SUPPLIED DATA:

Lemma by_id_findings ds :
  NoDup (map finding_id ds) → (∀ d, d ∈ ds → dict_get d "id" = VStr (finding_id d)) →
  by_id (map VDict ds) = map (λ d, (finding_id d, d)) ds.
Proof.
  intros Hnd Hid. unfold by_id.
  enough (∀ acc, NoDup (acc.*1 ++ map finding_id ds) →
    fold_left (λ acc raw, match raw with
      | VDict d => match dict_get d "id" with VStr id => assoc_set acc id d | _ => acc end
      | _ => acc end) (map VDict ds) acc = acc ++ map (λ d, (finding_id d, d)) ds) as H
    by by apply (H []).
  clear Hnd. induction ds as [|d ds IH]; intros acc Hnd; simpl; [by rewrite app_nil_r|].
  rewrite (Hid d) by by left. csimpl in Hnd. apply NoDup_app in Hnd as (H1 & H2 & H3).
  apply NoDup_cons in H3 as [H3 H4].
  assert (finding_id d ∉ acc.*1) as Hf by (intros H; apply (H2 _ H); by left).
  rewrite assoc_set_fresh by done. rewrite IH.
  - by rewrite <- app_assoc.
  - intros e He. apply Hid. by right.
  - rewrite fmap_app. simpl. rewrite <- app_assoc. apply NoDup_app. split; [done|].
    split; [exact H2|]. by apply NoDup_cons.
Qed.

Lemma some_bind {A B} (a : A) (f : A → option B) : Some a ≫= f = f a.
Proof. done. Qed.

Lemma targets_clean inventory ds u :
  NoDup (map finding_id ds) → Forall (finding_ok inventory) ds →
  check_targets (map VDict ds) = Done u [] →
  ∀ d, d ∈ ds → disposition d = "noop_duplicate" →
  ∃ e, e ∈ ds ∧ finding_id e = text_at d "duplicate_of" ∧ disposition e ≠ "noop_duplicate".
Proof.
  intros Hnd Hok. rewrite Forall_forall in Hok. unfold check_targets. cbv zeta.
  rewrite by_id_findings; [|done|intros d Hd; by apply Hok].
  destruct u. rewrite check_each_clean. intros H d Hd Hdis.
  destruct (proj1 (list_elem_of_lookup _ _) Hd) as (j & Hj).
  specialize (H j (finding_id d, d)). rewrite list_lookup_fmap, Hj in H. specialize (H eq_refl).
  unfold check_target in H. simpl in H. destruct (ok_disposition _ _ (Hok d Hd)) as [Hv _].
  pose proof (ok_duplicate _ _ (Hok d Hd)) as Hdup.
  rewrite Hdis in Hdup. simpl in Hdup. rewrite Hv, Hdis, Hdup in H. cbn [py_eq] in H.
  rewrite String.eqb_refl in H. cbn [text_key] in H. rewrite lift_bind, some_bind in H.
  destruct (assoc_get (map (λ d, (finding_id d, d)) ds) (text_at d "duplicate_of")) as [e|] eqn:He;
    [|by apply complain_not_clean in H].
  apply assoc_get_elem in He; [|by rewrite <- list_fmap_compose].
  apply list_elem_of_fmap in He as (e' & [= He ->] & Hin). exists e'. split; [done|]. split; [done|].
  intros Hbad. destruct (ok_disposition _ _ (Hok e' Hin)) as [Hv' _].
  rewrite complain_if_clean, Hv', Hbad in H.
  cbn [py_eq] in H. by rewrite String.eqb_refl in H.
Qed.
End RemediationTheorems.
Definition check_artifact (repository_ids : list string) (index : nat) (item : items)
    (ids : list string) : checked (list string) :=
  let path := "artifacts[" +:+ str_nat index +:+ "]" in
  artifact_id ← _slug (dict_get item "id") (path +:+ ".id");
  ids ← identity "artifact id" artifact_id ids;
  repository_id ← _slug (dict_get item "repository_id") (path +:+ ".repository_id");
  match repository_id with
  | Some s => check_references path "repository" [s] repository_ids
  | None => pass tt
  end ;;
  _slug (dict_get item "kind") (path +:+ ".kind") ;;
  let status := dict_get item "status" in
  supported status STATUSES (path +:+ ".status") ;;
  sha ← _optional_pattern (dict_get item "sha256") (path +:+ ".sha256") SHA256 64 "SHA-256 digest";
  provenance ← _optional_pattern (dict_get item "provenance_sha256") (path +:+ ".provenance_sha256")
    SHA256 64 "SHA-256 digest";
  complain_if (py_eq status (VStr "verified") && (negb (is_some sha) || negb (is_some provenance)))
    (path +:+ " verified artifact requires content and provenance digests") ;;
  pass ids.

(** ** Decision and safety *)

Definition check_decision (root : items) : checked (value * list string) :=
  decision ← _exact_object (dict_get root "decision") DECISION_KEYS "decision";
  supported (dict_get decision "value") DECISIONS "decision.value" ;;
  _text (dict_get decision "rationale") "decision.rationale" 12 1000 ;;
  approved_by ← _strings (dict_get decision "approved_by") "decision.approved_by" 0 1000;
  _timestamp (dict_get decision "decided_at") "decision.decided_at" ;;
  pass (dict_get decision "value", approved_by).

Definition check_safety (root : items) : checked unit :=
  safety ← _exact_object (dict_get root "safety") SAFETY_KEYS "safety";
  complain_if (negb (is_bool (dict_get safety "read_only") true)) "safety.read_only must be true" ;;
  check_each 0 unauthorized (λ _ field _,
    complain_if (negb (is_bool (dict_get safety field) false))
      ("safety." +:+ field +:+ " must be false")) tt ;;
  _strings (dict_get safety "notes") "safety.notes" 1 20 ;;
  pass tt.

(** ** The manifest *)

(** What the checks leave for the closure decision. *)
Record manifest : Type := Manifest {
  m_coverage : coverage;
  repositories : list items;
  lanes : list items;
  index : lane_index;
  capabilities : list items;
  artifacts : list items;
  m_blockers : list string;
  decision_value : value;
  approved_by : list string;
}.

Definition check_manifest (v : value) : checked manifest :=
  Done tt (_walk v "$") ;;
  root ← _exact_object v ROOT_KEYS "$";
  complain_if (negb (py_eq (dict_get root "schema_version") (VStr SCHEMA)))
    ("schema_version must be " +:+ SCHEMA) ;;
  _slug (dict_get root "release_id") "release_id" ;;
  _timestamp (dict_get root "generated_at") "generated_at" ;;
  coverage ← check_coverage root;
  repositories ← _normalize_objects (dict_get root "repositories") REPOSITORY_KEYS "repositories";
  '(repository_ids, _) ← check_each 0 repositories check_repository ([], []);
  check_counts coverage repositories ;;
  lanes ← _normalize_objects (dict_get root "lanes") LANE_KEYS "lanes";
  index ← check_each 0 lanes check_lane (LaneIndex [] [] []);
  capabilities ← _normalize_objects (dict_get root "capabilities") CAPABILITY_KEYS "capabilities";
  check_each 0 capabilities (check_capability repository_ids (lane_ids index)) [] ;;
  artifacts ← _normalize_objects (dict_get root "artifacts") ARTIFACT_KEYS "artifacts";
  check_each 0 artifacts (check_artifact repository_ids) [] ;;
  blockers ← _strings (dict_get root "blockers") "blockers" 0 1000;
  '(decision_value, approved_by) ← check_decision root;
  check_safety root ;;
  pass (Manifest coverage repositories lanes index capabilities artifacts blockers decision_value
          approved_by).

(** ** Closure *)

(** [bool(v)] *)
Definition truthy (v : value) : bool :=
  match v with
  | VNone => false
  | VBool b => b
  | VInt z => negb (z =? 0)
  | VFloat (S754_zero _) => false
  | VFloat _ => true
  | VStr s => negb (String.eqb s EmptyString)
  | VList l => negb (bool_decide (length l = 0%nat))
  | VDict d => negb (bool_decide (length d = 0%nat))
  end.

TASK BRIEF:
Up to and including the line with "intros Hnd Hid. unfold by_id.", reproduce the material above exactly as it appears, starting from its first line.

REPLY TO THE TASK:
Lemma by_id_findings ds :
  NoDup (map finding_id ds) → (∀ d, d ∈ ds → dict_get d "id" = VStr (finding_id d)) →
  by_id (map VDict ds) = map (λ d, (finding_id d, d)) ds.
Proof.
  intros Hnd Hid. unfold by_id.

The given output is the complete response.